Vous contestez l’idée que votre riposte soit disproportionnée depuis la fin de l’année dernière ?
Nous ne menons pas une campagne de vengeance parce que nous ne sommes pas des tueurs barbares comme le Hamas. Nous sommes un pays démocratique et pacifique qui prend des mesures conformément à son devoir de protéger son peuple. Nous n’intervenons pas avec la volonté de tuer des Palestiniens. Un simple exemple : nous annonçons nos attaques – en arabe – à la population à l’avance pour qu’elle puisse se mettre en sécurité. Quelle autre armée fait ça ?
Il faut aussi préciser que la guerre continue parce que le Hamas refuse d’abandonner la violence, de renoncer à ses capacités militaires et de restituer nos plus de 130 otages restants. S’il le faisait, le conflit s’arrêterait sur le champ.
Beaucoup de nos lecteurs sont chrétiens. Comment leur expliquez-vous le bombardement de l’église grecque orthodoxe Saint-Porphyre à Gaza, fin octobre, ou en décembre, la mort de deux femmes qui priaient au sein de la paroisse catholique de la Sainte-Famille de Gaza ?

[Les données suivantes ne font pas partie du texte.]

(** One turn of the loop of [run]. *)
Definition run_row (changed_pids : option (list string)) (r : attempt_row)
    (st : run_state) : res run_state :=
  let pid := puzzle_id r in
  if skipped changed_pids pid then Ok st
  else
    let last_result := Py.lower (or_none_str (last_result_col r) "loss") in
    last_attempt_date ← _local_date_of_iso (last_attempt r);
    let existing := srs st !! pid in
    a ← decide_action existing last_result last_attempt_date pid;
    execute_action pid a st.

Fixpoint run_rows (changed_pids : option (list string)) (rows : list attempt_row)
    (st : run_state) : res run_state :=
  match rows with
  | [] => Ok st
  | r :: rows' => st' ← run_row changed_pids r st; run_rows changed_pids rows' st'
  end.

(** [run]: [rows] is the result of [SQL_LAST_ATTEMPT], [s0] the [srs] table
    when the transaction begins. *)
Definition run (rows : list attempt_row) (s0 : gmap string srs_row)
    (changed_pids : option (list string)) : outcome :=
  match run_rows changed_pids rows (mkState s0 0 0) with
  | Ok st => Committed st
  | Raise e => RolledBack e
  end.

End Engine.


(** ** Sample data

    The configurations, rows and tables the examples below evaluate the
    engine on. *)

Module Sample.

(** The default configuration with [SRS_TRACK_WINS=true]. *)
Definition tracking : config :=
  mkConfig true [1; 2; 4; 7; 14; 30; 60; 90] [2; 4; 7; 14; 30; 60; 90]
           true "tomorrow" 7.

Nous prenons tous ces cas très au sérieux et notre armée mène une enquête. Nous veillons à ne pas attaquer de sites religieux, et en particulier les églises. Malheureusement, dans l’intensité des combats, des erreurs surviennent parfois et il arrive par exemple aussi que nos propres soldats subissent un feu ami, et nous avons également abattu par erreur trois de nos otages. Mais nous ne visons pas les sites religieux, sauf si nous essuyons des tirs depuis ceux-ci ou s’ils ont été transformés en complexes militaires par les terroristes, comme c’est trop souvent le cas des mosquées.
Vous êtes en Suisse depuis août 2021. Est-ce que cela vous surprend toujours que certains élus affichent leur proximité avec des belligérants comme le Hamas ?
Je suis consciente de cette tension entre l’envie de garder de bons rapports avec tout le monde, dans l’espoir de permettre la résolution de conflits, d’un côté, et certaines décisions importantes comme reconnaître le Hamas comme organisation terroriste, de l’autre. Mais je crois qu’il y a des choix qu’un pays qui aime la paix, comme la Suisse, est obligé de faire même avec une tradition de neutralité, et qu’il n’est pas contradictoire de prendre clairement position contre le mal.